The central bank, which in February flagged a "period of stability" in interest rates, cut the official cash rate by 2.25 percentage points since November 2011 in an effort to stimulate the non-mining sectors of the economy as resources investment peaks.
Its last rate cut was in August 2013.
Economists had widely expected the central bank to stay its hand this month as it watches the impact of lower rates on the economy.
The RBA moved to a neutral monetary policy stance last month, in part driven by a surprise jump in fourth-quarter inflation figures.
The monthly decision by the Reserve Bank, the second so far this year, followed the release of a raft of economic figures yesterday and today, which together painted a mixed picture of the economy.
Building approvals jumped to their highest monthly growth in more than a decade, with strong rises for both detached houses and apartments, as the interest-rate sensitive housing sector continued to take advantage of the low rates environment, data released by the Bureau of Statistics today showed.
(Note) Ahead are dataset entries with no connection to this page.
(** The counting queries on a scope node raise exactly when the scope holds
    a [global] statement. Otherwise [hasReturnInOuterScope] and
    [hasYieldInOuterScope] say whether a return, a yield, occurs in the scope
    outside of nested scopes and of the operands of other returns and yields,
    the counts are the lengths of the lists of locations, and those hold exactly
    the lines of these statements. *)
Theorem returns_and_yields_of_scope root :
  isScopeNode root = true →
  (∃ rl yl,
    getReturnLocationsInOuterScope root = Ret rl ∧
    getYieldLocationsInOuterScope root = Ret yl ∧
    countReturnsInOuterScope root = Ret (length rl) ∧
    countYieldsInOuterScope root = Ret (length yl) ∧
    hasReturnInOuterScope root = Ret (negb (bool_decide (rl = []))) ∧
    hasYieldInOuterScope root = Ret (negb (bool_decide (yl = []))) ∧
    hasReturnOrYieldInOuterScope root = Ret (negb (bool_decide (rl ++ yl = []))) ∧
    (∀ line, line ∈ rl ↔ OuterScopeSpec.scope_occurs root (true, line)) ∧
    (∀ line, line ∈ yl ↔ OuterScopeSpec.scope_occurs root (false, line)) ∧
    ¬ OuterScopeSpec.scope_bad root) ∨
  (∃ e, OuterScopeSpec.scope_bad root ∧ hasReturnOrYieldInOuterScope root = Raise e ∧
        countReturnsInOuterScope root = Raise e ∧ countYieldsInOuterScope root = Raise e).
Proof.
  intros Hroot. destruct (OuterScopeSpec.returns_run_spec root Hroot)
    as [([rc yc rl yl] & HIn & [Hrc Hyc] & Hok & Hrun)|(e & Hbad & Hrun)]; [left|right].
  - cbn in *. exists rl, yl.
    unfold getReturnLocationsInOuterScope, getYieldLocationsInOuterScope,
      countReturnsInOuterScope, countYieldsInOuterScope, hasReturnInOuterScope,
      hasYieldInOuterScope, hasReturnOrYieldInOuterScope.
    rewrite !Hrun. cbn. subst. split_ands; try done.
    + by destruct rl.
    + by destruct yl.
    + destruct rl, yl; done.
    + intros line. apply (HIn (true, line)).
    + intros line. apply (HIn (false, line)).
  - exists e. unfold hasReturnOrYieldInOuterScope, countReturnsInOuterScope,
      countYieldsInOuterScope. by rewrite !Hrun.
Qed.
Definition allocateObject : M registry Z := λ r,
  (Ret (nextObjectID r),
   Registry (nextObjectID r + 1) (objectIdToObjectDefinition r)).

(** [self.objectIdToObjectDefinition[objectId] = d]. *)
Definition define (objectId : Z) (d : definition) : M registry unit :=
  modify (λ r, Registry (nextObjectID r)
                 (<[objectId := d]> (objectIdToObjectDefinition r))).

Definition definePrimitive (objectId : Z) (primitive : prim) : M registry unit :=
  define objectId (Primitive
    match primitive with
    | PStr s => PStr (Base64.b64encode s)
    | p => p
    end).
Definition defineTuple (objectId : Z) (memberIds : list Z) :=
  define objectId (Tuple memberIds).
Definition defineList (objectId : Z) (memberIds : list Z) :=
  define objectId (List memberIds).
Definition defineFile (objectId : Z) (text path : string) :=
  define objectId (File path text).
Definition defineDict (objectId : Z) (keyIds valueIds : list Z) :=
  define objectId (Dict keyIds valueIds).
Definition defineRemotePythonObject (objectId : Z) (computedValueArg : pyval) :=
  define objectId (RemotePythonObject computedValueArg).
Definition defineBuiltinExceptionInstance (objectId : Z) (typename : string)
    (argsId : Z) := define objectId (BuiltinExceptionInstance typename argsId).
Definition defineNamedSingleton (objectId : Z) (singletonName : string) :=
  define objectId (NamedSingleton singletonName).

(** A copy of the dict. *)
Definition processFreeVariableMemberAccessChainResolution (s : scope) : scope :=
  (λ x, (x.1, x.2)) <$> s.

Definition defineFunction (objectId sourceFileId lineNumber : Z) (scopeIds : scope) :=
  define objectId (FunctionDefinition sourceFileId lineNumber
    (processFreeVariableMemberAccessChainResolution scopeIds)).
Definition defineClass (objectId sourceFileId lineNumber : Z) (scopeIds : scope)
    (baseClassIds : list Z) :=
  define objectId (ClassDefinition sourceFileId lineNumber
    (processFreeVariableMemberAccessChainResolution scopeIds) baseClassIds).
Definition defineUnconvertible (objectId : Z) := define objectId Unconvertible.
Definition defineClassInstance (objectId classId : Z)
    (classMemberNameToClassMemberId : scope) :=
  define objectId (ClassInstanceDescription classId classMemberNameToClassMemberId).
Definition defineInstanceMethod (objectId instanceId : Z) (methodName : string) :=
  define objectId (InstanceMethod instanceId methodName).
Definition defineWithBlock (objectId : Z)
    (freeVariableMemberAccessChainsToId : scope) (sourceFileId lineNumber : Z) :=
  define objectId
    (WithBlockDescription freeVariableMemberAccessChainsToId sourceFileId lineNumber).

(** ** The dependency graph *)

Section dependencies.
Context (r : registry).

(** [_computeDependentIds]; it follows the class of an instance, [fuel] bounds
    that chain. *)
Fixpoint computeDependentIds (fuel : nat) (objectId : Z) : res (list Z) :=
  match fuel with
  | O => Raise RecursionLimit
  | S fuel =>
      d ← getDefinition objectId r;
      match d with
      | Primitive _ | PrimitiveList _ | File _ _ | RemotePythonObject _
      | NamedSingleton _ | Unconvertible => Ret []
      | BuiltinExceptionInstance _ argsId => Ret [argsId]
      | List ms | Tuple ms => Ret ms
      | FunctionDefinition f _ s | ClassDefinition f _ s _ => Ret (s.*2 ++ [f])
      | InstanceMethod i _ => Ret [i]
      | ClassInstanceDescription c ms =>
          tr ← computeDependentIds fuel c;
          Ret ((c :: tr) ++ ms.*2)
      | Dict ks vs => Ret (ks ++ vs)
      | WithBlockDescription s f _ => Ret (s.*2 ++ [f])
      end
  end.
(** For a positive chunk size, [getAppropriateChunksForSize] returns chunks
    that follow one another from 0 to the size without gap or overlap, each
    non-empty and at most one and a half chunk sizes long; when there are
    several, none is shorter than half a chunk size. *)
Theorem chunks_cover size chunkSize :
  (0 < chunkSize)%Z → (0 ≤ size)%Z →
  ∃ l, getAppropriateChunksForSize size chunkSize = Some l ∧ tiles 0 size l ∧
    ∀ a b, (a, b) ∈ l → (2 * (b - a) ≤ 3 * chunkSize)%Z ∧
      (length l = 1%nat ∨ (chunkSize / 2 ≤ b - a)%Z).
Proof.
  intros Hcs Hsize.
  destruct (cut_ok (S (Z.to_nat size)) 0 size chunkSize) as (l & Hl & Ht & Hf); [lia..|].
  unfold getAppropriateChunksForSize. rewrite Hl. cbn [fmap option_fmap option_map].
  eexists. split; [reflexivity|]. clear Hl. unfold join_last.
  destruct (rev l) as [|[lo2 hi2] [|[lo1 hi1] rest]] eqn:Hr;
    apply (f_equal (@rev _)) in Hr; rewrite rev_involutive in Hr; cbn in Hr; subst l.
  - split; [done|]. intros a b Hab. by apply not_elem_of_nil in Hab.
  - split; [done|]. apply (full_app _ []) in Hf as [_ Hf]. cbn in Hf.
    intros a b [= -> ->]%list_elem_of_singleton. split; [lia|by left].
  - apply full_app in Hf as [Hall Hlast]. cbn in Hlast.
    apply Forall_app in Hall as [Hrest [Hlo1 _]%Forall_cons_1]. cbn in Hlo1.
    rewrite Forall_forall in Hrest.
    assert (Hhalf : (2 * (chunkSize / 2) ≤ chunkSize)%Z)
      by (apply Z.mul_div_le; lia).
    apply tiles_app in Ht as (m2 & Ht & Ht2). apply tiles_app in Ht as (m1 & Ht1 & Ht).
    apply tiles_one in Ht as (-> & -> & Ht). apply tiles_one in Ht2 as (-> & -> & Ht2).
    destruct (Z.ltb_spec (size - m2) (chunkSize / 2)) as [Hlt|Hge]; cbn [rev].
    + split.
      * apply tiles_app. exists m1. split; [done|].
        constructor; [lia|constructor].
      * intros a b [Hab|[= -> ->]%list_elem_of_singleton]%elem_of_app.
        -- specialize (Hrest _ Hab). cbn in Hrest. lia.
        -- lia.
    + split.
      * apply tiles_app. exists m2. split; [apply tiles_app; exists m1; split; [done|]|].
        -- constructor; [lia|constructor].
        -- constructor; [lia|constructor].
      * intros a b [[Hab|[= -> ->]%list_elem_of_singleton]%elem_of_app
          |[= -> ->]%list_elem_of_singleton]%elem_of_app; [|lia|lia].
        specialize (Hrest _ Hab). cbn in Hrest. lia.
Qed.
But while the housing market has continued to show signs of growth and job advertisements surged during the same period, the manufacturing sector slowed again and inflation rose towards the top end of the RBA's target band, a series of private surveys published yesterday revealed.
At the same time, fourth-quarter business indicators pointed to a weakening in inventories, but company profits and employee wages rose, further data from the statistics bureau found.
The longest period in recent times for which the RBA kept the official cash rate on hold was between November 2010 and October 2011, when it was held at 4.75 per cent.